Qual é a dimensão do problema que a pandemia trouxe ao desporto?

Tem sido pesado para toda a gente com responsabilidade na organização de eventos e de actividades. Meio a brincar, podemos dizer que ninguém acreditaria se alguém dissesse, a meio da época 2019/20, que haveria uma pandemia com estas características, que o Sporting seria campeão e o Benfica ganharia 3-0 ao Barcelona. A verdade é que todas aconteceram.

Foram dos momentos mais difíceis enquanto dirigente associativo?

Foi tudo bastante chocante, muito complicado para os clubes e para todos nós. Tivemos de estar fechados, em confinamento, foram dois períodos terríveis, mas agora já há mais confiança. As vacinas, as máscaras e os testes deram essa segurança. Voltámos à actividade normal, com regras mais rígidas e protectoras, sabendo que a qualquer momento poderemos ter de adiar um jogo ou parar campeonatos.

O movimento associativo mostrou-se resiliente.

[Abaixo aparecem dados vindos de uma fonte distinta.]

(* ===== verification/AuthTenant.v ===== *)
(** * Tenants and quotas ([craton-hsm-auth/src/tenant])

    Tenant identifiers, configurations and records ([tenant.rs]) and the manager
    with its quota counters ([manager.rs]).  A [TenantId] is its string.  The
    [DashMap]s are [gmap]s, the atomic counters fields of [TenantUsage].  Operations
    that take more than one lock in turn are split at the point where the first is
    released; the operation composes its sections. *)

From coqutil Require Import Byte.
From stdpp Require Import prelude gmap strings list.
From Stdlib Require Import ZArith Lia.
From S2P Require Import Prelude RustStd AuthRbac.
Local Open Scope string_scope.
Local Open Scope list_scope.
Local Open Scope Z_scope.

(** ** Identifiers ([tenant.rs]) *)

Definition MAX_TENANT_ID_LEN : Z := 64.

(** The reasons of a refusal; the code formats a message from each. *)
Inductive TenantIdError : Type :=
| IdEmpty
| IdTooLong (n : Z)
| IdBadStart
| IdBadChar (c : Z)
| IdConsecutiveDots.

Definition char_in (c lo hi : Z) : bool := (lo <=? c) && (c <=? hi).

Definition is_ascii_alphanumeric (c : Z) : bool :=
  char_in c 0x41 0x5A || char_in c 0x61 0x7A || char_in c 0x30 0x39.

(** ['A'..='Z' | 'a'..='z' | '0'..='9' | '-' | '_' | '.'] *)
Definition tenant_char (c : Z) : bool :=
  char_in c 0x41 0x5A || char_in c 0x61 0x7A || char_in c 0x30 0x39
  || (c =? 0x2D) || (c =? 0x5F) || (c =? 0x2E).

(** [s.contains("..")] *)
Fixpoint contains_dot_dot (cs : list Z) : bool :=
  match cs with
  | c :: ((d :: _) as r) => ((c =? 0x2E) && (d =? 0x2E)) || contains_dot_dot r
  | _ => false
  end.

Definition validate_str (s : string) : result unit TenantIdError :=
  if String.eqb s "" then Err IdEmpty
  else if MAX_TENANT_ID_LEN <? len (as_bytes s) then Err (IdTooLong (len (as_bytes s)))
  else if negb (match chars s with c :: _ => is_ascii_alphanumeric c | [] => false end)
  then Err IdBadStart
  else match find (fun c => negb (tenant_char c)) (chars s) with
  | Some bad => Err (IdBadChar bad)
  | None => if contains_dot_dot (chars s) then Err IdConsecutiveDots else Ok tt
  end.

Definition TenantId_new (id : string) : result string TenantIdError :=
  match validate_str id with Ok _ => Ok id | Err e => Err e end.

Definition TenantId_try_new (id : string) : result string TenantIdError :=
  match validate_str id with Ok _ => Ok id | Err e => Err e end.

Inductive AllowedAlgorithm : Type :=
| Aes256Gcm | Aes256Cbc | Aes256Ctr | Rsa | Ecdsa | Ed25519 | HmacSha256.

Definition AllowedAlgorithm_fmt (a : AllowedAlgorithm) : string :=
  match a with
  | Aes256Gcm => "AES-256-GCM" | Aes256Cbc => "AES-256-CBC" | Aes256Ctr => "AES-256-CTR"
  | Rsa => "RSA" | Ecdsa => "ECDSA" | Ed25519 => "ED25519" | HmacSha256 => "HMAC-SHA256"
  end.

Record TenantConfig : Type := mkTenantConfig {
  max_keys : Z;
  max_sessions : Z;
  allowed_algorithms : option (list AllowedAlgorithm);
}.

Definition TenantConfig_default : TenantConfig := mkTenantConfig 10000 100 None.

Record Tenant : Type := mkTenant {
  t_id : string;
  t_name : string;
  t_config : TenantConfig;
  t_enabled : bool;
  t_created_at : Z;
}.

(** ** The manager ([manager.rs]) *)

Record TenantUsage : Type := mkUsage {
  key_count : Z;
  session_count : Z;
}.

Definition TenantUsage_new : TenantUsage := mkUsage 0 0.

Record TenantManager : Type := mkTenantManager {
  tenants : gmap string Tenant;
  usage : gmap string TenantUsage;
}.

Definition set_tenants (t : gmap string Tenant) (m : TenantManager) : TenantManager :=
  mkTenantManager t (usage m).
Definition set_usage (u : gmap string TenantUsage) (m : TenantManager) : TenantManager :=
  mkTenantManager (tenants m) u.

Definition TenantManager_new : TenantManager := mkTenantManager ∅ ∅.

(** [create_tenant]: the entry of [tenants], then the record of [usage]. *)
Definition create_insert (now : Z) (id name : string) (config : TenantConfig) (m : TenantManager)
    : result unit HsmError * TenantManager :=
  let tenant := mkTenant id name config true now in
  match tenants m !! id with
  | Some _ => (Err GeneralError, m)
  | None => (Ok tt, set_tenants (<[id := tenant]> (tenants m)) m)
  end.

Definition create_usage (id : string) (m : TenantManager) : TenantManager :=
  set_usage (<[id := TenantUsage_new]> (usage m)) m.

Definition create_tenant (now : Z) (id name : string) (config : TenantConfig) (m : TenantManager)
    : result unit HsmError * TenantManager :=
  match create_insert now id name config m with
  | (Err e, m) => (Err e, m)
  | (Ok _, m) => (Ok tt, create_usage id m)
  end.

(** [delete_tenant]: the section that holds the tenant's entry, then the removal of
    the usage record.  Under the lock the flag goes down and, when keys remain,
    up again. *)
Definition with_enabled (b : bool) (t : Tenant) : Tenant :=
  mkTenant (t_id t) (t_name t) (t_config t) b (t_created_at t).

Definition delete_locked (id : string) (m : TenantManager)
    : result unit HsmError * TenantManager :=
  match tenants m !! id with
  | None => (Err GeneralError, m)
  | Some t =>
      let t := with_enabled false t in
      let key_count := match usage m !! id with Some u => key_count u | None => 0 end in
      if 0 <? key_count then
        (Err GeneralError, set_tenants (<[id := with_enabled true t]> (tenants m)) m)
      else (Ok tt, set_tenants (delete id (tenants m)) m)
  end.

Definition delete_usage (id : string) (m : TenantManager) : TenantManager :=
  set_usage (delete id (usage m)) m.

Definition delete_tenant (id : string) (m : TenantManager)
    : result unit HsmError * TenantManager :=
  match delete_locked id m with
  | (Err e, m) => (Err e, m)
  | (Ok _, m) => (Ok tt, delete_usage id m)
  end.

Definition get_tenant (id : string) (m : TenantManager) : option Tenant := tenants m !! id.

Definition list_tenants `{MapIter} (m : TenantManager) : list string := keys (tenants m).

Definition list_tenant_ids_into `{MapIter} (m : TenantManager) (out : list string) : list string :=
  foldl (fun out id => out ++ [id]) out (keys (tenants m)).

Definition decrement_key_count (tenant_id : string) (m : TenantManager) : TenantManager :=
  match usage m !! tenant_id with
  | Some u =>
      set_usage (<[tenant_id := mkUsage (saturating_sub (key_count u) 1) (session_count u)]> (usage m)) m
  | None => m
  end.

Definition decrement_session_count (tenant_id : string) (m : TenantManager) : TenantManager :=
  match usage m !! tenant_id with
  | Some u =>
      set_usage (<[tenant_id := mkUsage (key_count u) (saturating_sub (session_count u) 1)]> (usage m)) m
  | None => m
  end.

(** [try_reserve_key]: read the quota under the tenant's lock, then update the counter
    atomically. *)
Definition reserve_read (quota : TenantConfig -> Z) (tenant_id : string) (m : TenantManager)
    : result Z HsmError :=
  match tenants m !! tenant_id with
  | None => Err GeneralError
  | Some tenant => if negb (t_enabled tenant) then Err GeneralError else Ok (quota (t_config tenant))
  end.

Definition reserve_key_update (tenant_id : string) (max : Z) (m : TenantManager)
    : result unit HsmError * TenantManager :=
  match usage m !! tenant_id with
  | None => (Err GeneralError, m)
  | Some u =>
      if key_count u <? max
      then (Ok tt, set_usage (<[tenant_id := mkUsage (key_count u + 1) (session_count u)]> (usage m)) m)
      else (Err tenant_quota_exceeded, m)
  end.

Definition try_reserve_key (tenant_id : string) (m : TenantManager)
    : result unit HsmError * TenantManager :=
  match reserve_read max_keys tenant_id m with
  | Err e => (Err e, m)
  | Ok max => reserve_key_update tenant_id max m
  end.

Definition reserve_session_update (tenant_id : string) (max : Z) (m : TenantManager)
    : result unit HsmError * TenantManager :=
  match usage m !! tenant_id with
  | None => (Err GeneralError, m)
  | Some u =>
      if session_count u <? max
      then (Ok tt, set_usage (<[tenant_id := mkUsage (key_count u) (session_count u + 1)]> (usage m)) m)
      else (Err tenant_quota_exceeded, m)
  end.

Definition try_reserve_session (tenant_id : string) (m : TenantManager)
    : result unit HsmError * TenantManager :=
  match reserve_read max_sessions tenant_id m with
  | Err e => (Err e, m)
  | Ok max => reserve_session_update tenant_id max m
  end.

Os clubes fizeram um trabalho fantástico, apoiados pelas autarquias. No futebol também tentámos ajudar com alguns apoios financeiros, como a redução dos custos das inscrições, das taxas de jogo e do seguro, uma série de incentivos que incentivaram o movimento associativo a sobreviver naqueles momentos terríveis em que não podiam contar com as mensalidades dos jogadores e sem ter os bares a funcionar, que são as mais importantes fontes de receita.

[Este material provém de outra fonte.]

Lemma safe_prefix_total key n :
  exists p, safe_prefix key n = Some p /\ p `prefix_of` as_bytes key /\ (length p <= n)%nat.
Proof.
  unfold safe_prefix. destruct (walk_back_boundary (as_bytes key) (Nat.min (length (as_bytes key)) n))
    as [Hb Hle]. rewrite Hb. eexists. split; [done|]. split; [apply prefix_take|].
  rewrite length_take. lia.
Qed.

(** ** The sweep *)

Section Limiter.
Context `{MapIter}.

Definition max_age (c : RateLimitConfig) : Z :=
  saturating_add (window_secs c) (lockout_secs c) * nanos.

Lemma sweep_lookup now age ks m k :
  foldl (fun m k => remove_if (stale now age) k m) m ks !! k = m !! k \/
  foldl (fun m k => remove_if (stale now age) k m) m ks !! k = None /\
    exists e, m !! k = Some e /\ stale now age e = true.
Proof.
  revert m. induction ks as [|k0 ks IH]; intros m; simpl; [by left|].
  destruct (IH (remove_if (stale now age) k0 m)) as [->|(-> & e & He & Hs)].
  - unfold remove_if. destruct (m !! k0) as [e|] eqn:E; [|by left].
    destruct (stale now age e) eqn:Es; [|by left].
    destruct (decide (k = k0)) as [->|]; [right|left; by rewrite lookup_delete_ne].
    split; [apply lookup_delete_eq|eauto].
  - right. split; [done|]. exists e. split; [|done]. revert He. unfold remove_if.
    repeat case_match; try done. rewrite lookup_delete_Some. tauto.
Qed.

Lemma sweep_subseteq now age ks m :
  foldl (fun m k => remove_if (stale now age) k m) m ks ⊆ m.
Proof.
  apply map_subseteq_spec. intros k e Hk.
  destruct (sweep_lookup now age ks m k) as [E|(E & _)]; congruence.
Qed.

Lemma cleanup_lookup now l k :
  entries (cleanup_stale_entries now l) !! k = entries l !! k \/
  entries (cleanup_stale_entries now l) !! k = None /\
    exists e, entries l !! k = Some e /\ stale now (max_age (config l)) e = true.
Proof. unfold cleanup_stale_entries. case_if; [by left|]. apply sweep_lookup. Qed.

Lemma cleanup_config now l : config (cleanup_stale_entries now l) = config l.
Proof. unfold cleanup_stale_entries. by case_if. Qed.

Lemma cleanup_size now l : entry_count (cleanup_stale_entries now l) <= entry_count l.
Proof.
  unfold cleanup_stale_entries. case_if; [done|]. unfold entry_count at 1. simpl.
  apply inj_le, map_subseteq_size, sweep_subseteq.
Qed.

(** ** Attempts

    A client checks the limiter and, when admitted, authenticates and records the
    outcome.  The readings of the clock are those that the two calls take. *)

Record Attempt : Type := mkAttempt {
  at_key : string;
  at_cleanup : Z;
  at_check : Z;
  at_fail : Z;
  at_fail_cleanup : Z;
  at_success : bool;
}.

Definition attempt (a : Attempt) (l : AuthRateLimiter) : option (bool * AuthRateLimiter) :=
  match check_rate_limit (at_cleanup a) (at_check a) (at_key a) l with
  | (Err _, l) => Some (false, l)
  | (Ok _, l) =>
      if at_success a then Some (true, record_success (at_key a) l)
      else match record_failure (at_fail a) (at_fail_cleanup a) (at_key a) l with
           | Some l => Some (true, l)
           | None => None
           end
  end.

Fixpoint attempts (l : AuthRateLimiter) (as_ : list Attempt) : option (list bool * AuthRateLimiter) :=
  match as_ with
  | [] => Some ([], l)
  | a :: as_ =>
      match attempt a l with
      | None => None
      | Some (b, l) =>
          match attempts l as_ with
          | None => None
          | Some (bs, l) => Some (b :: bs, l)
          end
      end
  end.

(** Clock readings in the order in which they are taken, from [t] to [t']. *)
Fixpoint ordered (t : Z) (as_ : list Attempt) (t' : Z) : Prop :=
  match as_ with
  | [] => t <= t'
  | a :: as_ =>
      t <= at_cleanup a /\ at_cleanup a <= at_check a /\ at_check a <= at_fail a /\
      at_fail a <= at_fail_cleanup a /\ ordered (at_fail_cleanup a) as_ t'
  end.

(** How many attempts on [key] were admitted. *)
Fixpoint admitted (key : string) (as_ : list Attempt) (bs : list bool) : Z :=
  match as_, bs with
  | a :: as_, b :: bs =>
      (if bool_decide (at_key a = key) && b then 1 else 0) + admitted key as_ bs
  | _, _ => 0
  end.

(** *** What a call leaves behind *)

Lemma check_config c n key l : config (check_rate_limit c n key l).2 = config l.
Proof.
  unfold check_rate_limit. repeat case_match; simpl; rewrite ?cleanup_config; done.
Qed.

(** The state that the decision is taken in. *)
Definition swept (c : Z) (l : AuthRateLimiter) : AuthRateLimiter :=
  if (check_count l mod CLEANUP_INTERVAL =? 0) || (SOFT_CAP_ENTRIES <=? entry_count (tick_check l))
  then cleanup_stale_entries c (tick_check l) else tick_check l.

Lemma swept_lookup c l k :
  entries (swept c l) !! k = entries l !! k \/
  entries (swept c l) !! k = None /\
    exists e, entries l !! k = Some e /\ stale c (max_age (config l)) e = true.
Proof. unfold swept. case_if; [|by left]. apply (cleanup_lookup c (tick_check l)). Qed.

Lemma swept_config c l : config (swept c l) = config l.
Proof. unfold swept. case_if; [by rewrite cleanup_config|done]. Qed.

Lemma swept_size c l : entry_count (swept c l) <= entry_count l.
Proof. unfold swept. case_if; [apply (cleanup_size c (tick_check l))|done]. Qed.

Lemma check_swept c n key l :
  check_rate_limit c n key l =
  match entries (swept c l) !! key with
  | None =>
      if bool_decide (policy (config l) = FailClosed) && (MAX_ENTRIES <=? entry_count (swept c l))
      then (Err PinLocked, count_exhausted (swept c l))
      else (Ok tt, swept c l)
  | Some e =>
      if match locked_until e with Some until => n <? until | None => false end
      then (Err PinLocked, swept c l)
      else if window_secs (config l) <=? as_secs (duration_since n (window_start e))
      then (Ok tt, swept c l)
      else if max_attempts (config l) <=? failed_count e then (Err PinLocked, swept c l)
      else (Ok tt, swept c l)
  end.
Proof. unfold check_rate_limit. fold (swept c l). by rewrite !swept_config. Qed.

Lemma check_entries c n key l : entries (check_rate_limit c n key l).2 = entries (swept c l).
Proof. rewrite check_swept. by repeat case_match. Qed.

(** [record_failure] on another key, on the key itself, and in size. *)
Definition after_cap (fc : Z) (key : string) (l : AuthRateLimiter) : AuthRateLimiter :=
  if negb (bool_decide (is_Some (entries l !! key))) && (SOFT_CAP_ENTRIES <=? entry_count l)
  then cleanup_stale_entries fc l else l.

Lemma after_cap_lookup fc key l k :
  entries (after_cap fc key l) !! k = entries l !! k \/
  entries (after_cap fc key l) !! k = None /\
    exists e, entries l !! k = Some e /\ stale fc (max_age (config l)) e = true.
Proof. unfold after_cap. case_if; [apply cleanup_lookup|by left]. Qed.

Lemma after_cap_config fc key l : config (after_cap fc key l) = config l.
Proof. unfold after_cap. case_if; [apply cleanup_config|done]. Qed.

Lemma after_cap_size fc key l : entry_count (after_cap fc key l) <= entry_count l.
Proof. unfold after_cap. case_if; [apply cleanup_size|done]. Qed.

Lemma after_cap_key fc key l : entries (after_cap fc key l) !! key = entries l !! key.
Proof.
  unfold after_cap. case_if; [|done]. bool_to_prop.
  destruct (cleanup_lookup fc l key) as [->|(_ & e & He & _)]; [done|].
  match goal with Hn : ~ is_Some _ |- _ => destruct Hn; eauto end.
Qed.

Lemma record_failure_inv now fc key l l' :
  record_failure now fc key l = Some l' ->
  (entries l !! key = None /\ MAX_ENTRIES <= entry_count (after_cap fc key l) /\
   l' = count_exhausted (after_cap fc key l)) \/
  (exists e, fail_entry (config l) now (default (mkRateEntry 0 now None) (entries l !! key)) = Some e /\
   l' = set_entries (<[key := e]> (entries (after_cap fc key l))) (after_cap fc key l) /\
   (entries l !! key = None -> entry_count (after_cap fc key l) < MAX_ENTRIES)).
Proof.
  unfold record_failure. fold (after_cap fc key l). rewrite after_cap_config, after_cap_key.
  destruct (entries l !! key) as [e0|] eqn:E; cbn [is_Some bool_decide negb andb].
  - rewrite bool_decide_eq_true_2 by done. simpl.
    destruct (fail_entry _ _ _) as [e|]; intros [= <-]. right. by exists e.
  - rewrite bool_decide_eq_false_2 by (by intros [? ?]). simpl.
    case_if; bool_to_prop; [intros [= <-]; by left|].
    destruct (fail_entry _ _ _) as [e|]; intros [= <-]. right. by exists e.
Qed.

(** *** Lockout *)

(** A locked entry is not stale before the lockout ends. *)
Lemma locked_not_stale now age e until :
  locked_until e = Some until -> now < until -> stale now age e = false.
Proof. intros Hu Hn. unfold stale. rewrite Hu, (proj2 (Z.ltb_lt _ _) Hn). done. Qed.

Parou muita coisa, mas não parou tudo.

Continuou a haver actividade nos seniores e fizemos uma prova dedicada aos sub-21 que teve uma adesão muito grande, até de clubes do distrito de Santarém, que se inscreveram. Este período de dois anos sem actividade deixa sequelas nos clubes, mas sobretudo nos nossos praticantes. Em termos físicos, basta um mês sem actividade para se perder tudo o que se tinha conquistado ao longo de uma vida.

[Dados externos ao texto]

(* ===== verification/AuthMfa.v ===== *)
(** * Multi-factor authentication ([craton-hsm-auth/src/auth/mfa.rs])

    Base32 secrets, TOTP codes (RFC 6238), the challenges of the manager and the two
    indices that answer whether a session completed one.  Clock readings, random bytes and
    the environment variable are arguments; HMAC and PBKDF2 are [MfaCrates].  The binary
    heap of expiries is the sorted list of its entries, which is what [peek] and [pop]
    observe of it.  [CPanic] stands for a division by zero and for the overflow of
    [Instant + Duration]. *)

From stdpp Require Import prelude gmap strings list.
From Stdlib Require Import ZArith Lia.
From coqutil Require Import Byte.
From S2P Require Import Prelude RustStd AuthRbac.
Local Open Scope rust_scope.
Local Open Scope string_scope.
Local Open Scope list_scope.
Local Open Scope Z_scope.

(** The constructors of HMAC return a [Result]; PBKDF2 takes password, salt and
    iteration count. *)
Class MfaCrates := {
  hmac_sha1 : list byte -> list byte -> option (list byte);
  hmac_sha256_totp : list byte -> list byte -> option (list byte);
  pbkdf2_hmac_sha256 : list byte -> list byte -> Z -> list byte;
}.

Inductive TotpHashAlgorithm : Type := Sha1 | Sha256.

#[global] Instance TotpHashAlgorithm_eq_dec : EqDecision TotpHashAlgorithm.
Proof. solve_decision. Defined.

Definition TotpHashAlgorithm_default : TotpHashAlgorithm := Sha1.

(** ** Base32 *)

Definition MAX_BASE32_INPUT : Z := 512.

Definition base32_value (b : byte) : option Z :=
  let v := byte.unsigned b in
  if byte_in b 0x41 0x5A then Some (v - 0x41)
  else if byte_in b 0x61 0x7A then Some (v - 0x61)
  else if byte_in b 0x32 0x37 then Some (v - 0x32 + 26)
  else None.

Curiosamente, houve apoios que não foram aproveitados pelos clubes.

O programa Reativar, do Instituto Português do Desporto e Juventude (IPDJ), tinha 30 milhões de euros para apoiar os clubes a fundo perdido no processo de retoma da actividade desportiva federada, mas só houve candidaturas para cativar 10 milhões. Os clubes não se candidataram, por motivos vários. Porque dava muito trabalho ou porque foi no Verão e faltavam algumas personagens nos clubes. Porque estavam mais preocupados em pôr a nova época a andar ou porque havia falta de documentos que eram pedidos - e havia ali algum rigor burocrático. Entre os clubes filiados na Associação de Futebol de Leiria, apenas 56% da verba foi aproveitada. Foi uma pena, porque todos os apoios eram fundamentais para ajudar a recuperar a tesouraria dos clubes.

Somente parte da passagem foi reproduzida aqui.